# oophaga pumilio and D. hydei



## thedanman13 (Sep 21, 2014)

Hi guys,

I know melanogaster are the go to fruit flies for these dudes but I was wondering if my rio branco adult pair could take hydei?

Cheers


----------



## mongo77 (Apr 28, 2008)

I would say yes. I feed my thumbs hydei all the time. Are the Rio Branco really small?


----------



## Itsalltender (Sep 6, 2014)

i would thin meloganaster would be better for them.


----------



## rigel10 (Jun 1, 2012)

All my pums eat hydei, except Popa and Salt Creek - or rather, I've never tried to feed my Popa and Salt Creek with hydei because they are frogs small in size.


----------



## thedanman13 (Sep 21, 2014)

That's reassuring  I'll continue to culture hydei then.
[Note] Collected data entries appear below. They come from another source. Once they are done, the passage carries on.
Lemma contains_spec (x s : string) :
  Py.contains x s = true <-> Substring x s.
Proof.
  split.
  - induction s as [|c s IH]; simpl; rewrite orb_true_iff.
    + intros [H|H]; [|done].
      apply startswith_spec in H as [r ->]. by exists EmptyString, r.
    + intros [H|H].
      * apply startswith_spec in H as [r Hr]. exists EmptyString, r. by rewrite Hr.
      * destruct (IH H) as (l & r & ->). by exists (String c l), r.
  - intros (l & r & ->). induction l as [|c l IH].
    + assert (Py.startswith x (x +:+ r) = true) as H
        by (apply startswith_spec; eauto).
      simpl. destruct (x +:+ r); simpl in *; by rewrite H.
    + simpl. rewrite IH. apply orb_true_r.
Qed.

Lemma contains_empty (s : string) : Py.contains EmptyString s = true.
Proof. by destruct s. Qed.

(** ** The query matcher *)

Lemma and_loop_spec (keywords : list string) (text : string) :
  and_loop keywords text = true <-> forall k, k ∈ keywords -> Substring k text.
Proof.
  induction keywords as [|k ks IH]; simpl.
  - split; [intros _ k' H; by apply elem_of_nil in H | done].
  - destruct (Py.contains k text) eqn:Hk; simpl.
    + rewrite IH. split.
      * intros H k' [->|Hin]%elem_of_cons; [by apply contains_spec | auto].
      * intros H k' Hin. apply H. by right.
    + split; [done|]. intros H.
      assert (Py.contains k text = true) as Hk'
        by (apply contains_spec, H; by left).
      congruence.
Qed.

Lemma not_loop_spec (keywords : list string) (text : string) :
  not_loop keywords text = false <-> forall k, k ∈ keywords -> ~ Substring k text.
Proof.
  induction keywords as [|k ks IH]; simpl.
  - split; [intros _ k' H; by apply elem_of_nil in H | done].
  - destruct (Py.contains k text) eqn:Hk.
    + split; [done|]. intros H. exfalso. apply (H k); [by left|].
      by apply contains_spec.
    + rewrite IH. split.
      * intros H k' [->|Hin]%elem_of_cons; [|auto].
        rewrite <- contains_spec. congruence.
      * intros H k' Hin. apply H. by right.
Qed.

Lemma exclude_keywords_tail (not_parts : list string) :
  (if (1 <? length not_parts)%nat then strip_lower <$> drop 1 not_parts else [])
  = strip_lower <$> tail not_parts.
Proof. by destruct not_parts as [|? [|? ?]]. Qed.

Lemma query_loop_spec (text : string) (queries : list string) :
  query_loop text queries = true
  <-> exists query, query ∈ queries /\ query_matches text query.
Proof.
  induction queries as [|q qs IH].
  - simpl. split; [done | intros (q & H & _); by apply elem_of_nil in H].
  - cbn [query_loop]. rewrite exclude_keywords_tail.
    fold (and_clause q). fold (and_terms q). fold (excluded_terms q).
    destruct (and_loop (and_terms q) text) eqn:Hand; cbn [negb andb].
    + destruct (not_loop (excluded_terms q) text) eqn:Hnot; cbn [negb].
      * rewrite IH. split.
        -- intros (q' & Hin & Hm). exists q'. split; [by right | done].
        -- intros (q' & [->|Hin]%elem_of_cons & Hm); [|eauto].
           destruct Hm as [_ Hm]. apply not_loop_spec in Hm. congruence.
      * split; [|done]. intros _. exists q. split; [by left|].
        split; [by apply and_loop_spec | by apply not_loop_spec].
    + rewrite IH. split.
      * intros (q' & Hin & Hm). exists q'. split; [by right | done].
      * intros (q' & [->|Hin]%elem_of_cons & Hm); [|eauto].
        destruct Hm as [Hm _]. apply and_loop_spec in Hm. congruence.
Qed.

Lemma match_entry_spec (entry : Entry.t) (queries : list string) :
  match_entry entry queries = true
  <-> exists query, query ∈ queries /\ query_matches (searched_text entry) query.
Proof. apply query_loop_spec. Qed.

(** C1. [match_entry] returns true exactly when some query of the list
    matches: over the lowercased "title summary" text, every AND-term of
    the query is a substring and no excluded term is. *)
Theorem match_entry_correct (entry : Entry.t) (queries : list string) :
  match_entry entry queries = true
  <-> exists query,
        query ∈ queries
        /\ (forall t, t ∈ and_terms query -> Substring t (searched_text entry))
        /\ (forall t, t ∈ excluded_terms query -> ~ Substring t (searched_text entry)).
Proof. apply match_entry_spec. Qed.

(** C10 (as amended). A query of which every AND-term trims to the empty
    string and no excluded term occurs in the text -- the empty query, a
    blank query, [" AND "] -- makes every entry match. *)
Theorem blank_query_matches (entry : Entry.t) (queries : list string)
    (query : string) :
  query ∈ queries ->
  (forall t, t ∈ and_terms query -> t = EmptyString) ->
  (forall t, t ∈ excluded_terms query -> ~ Substring t (searched_text entry)) ->
  match_entry entry queries = true.
Proof.
  intros Hin Hand Hnot. apply match_entry_spec. exists query.
  split; [done|]. split; [|done].
  intros t Ht. rewrite (Hand t Ht). apply contains_spec, contains_empty.
Qed.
It's just because my melanogasters crashed and all i could find locally were hydei and micro crickets. once i finish the micro crickets the hydei should be ready to feed.

Cheers


----------



## Baltimore Bryan (Sep 6, 2006)

My popa are pretty small and they still go after hydei, just not as well as the larger pumilio do. I think you'll be ok for a bit until you can get the melanogaster cultures going again.
Bryan


----------



## Pubfiction (Feb 3, 2013)

Flies coming out of older cultures are often smaller, a small hydei can look not much bigger than a melanogaster. So look at some of your older cultures.


----------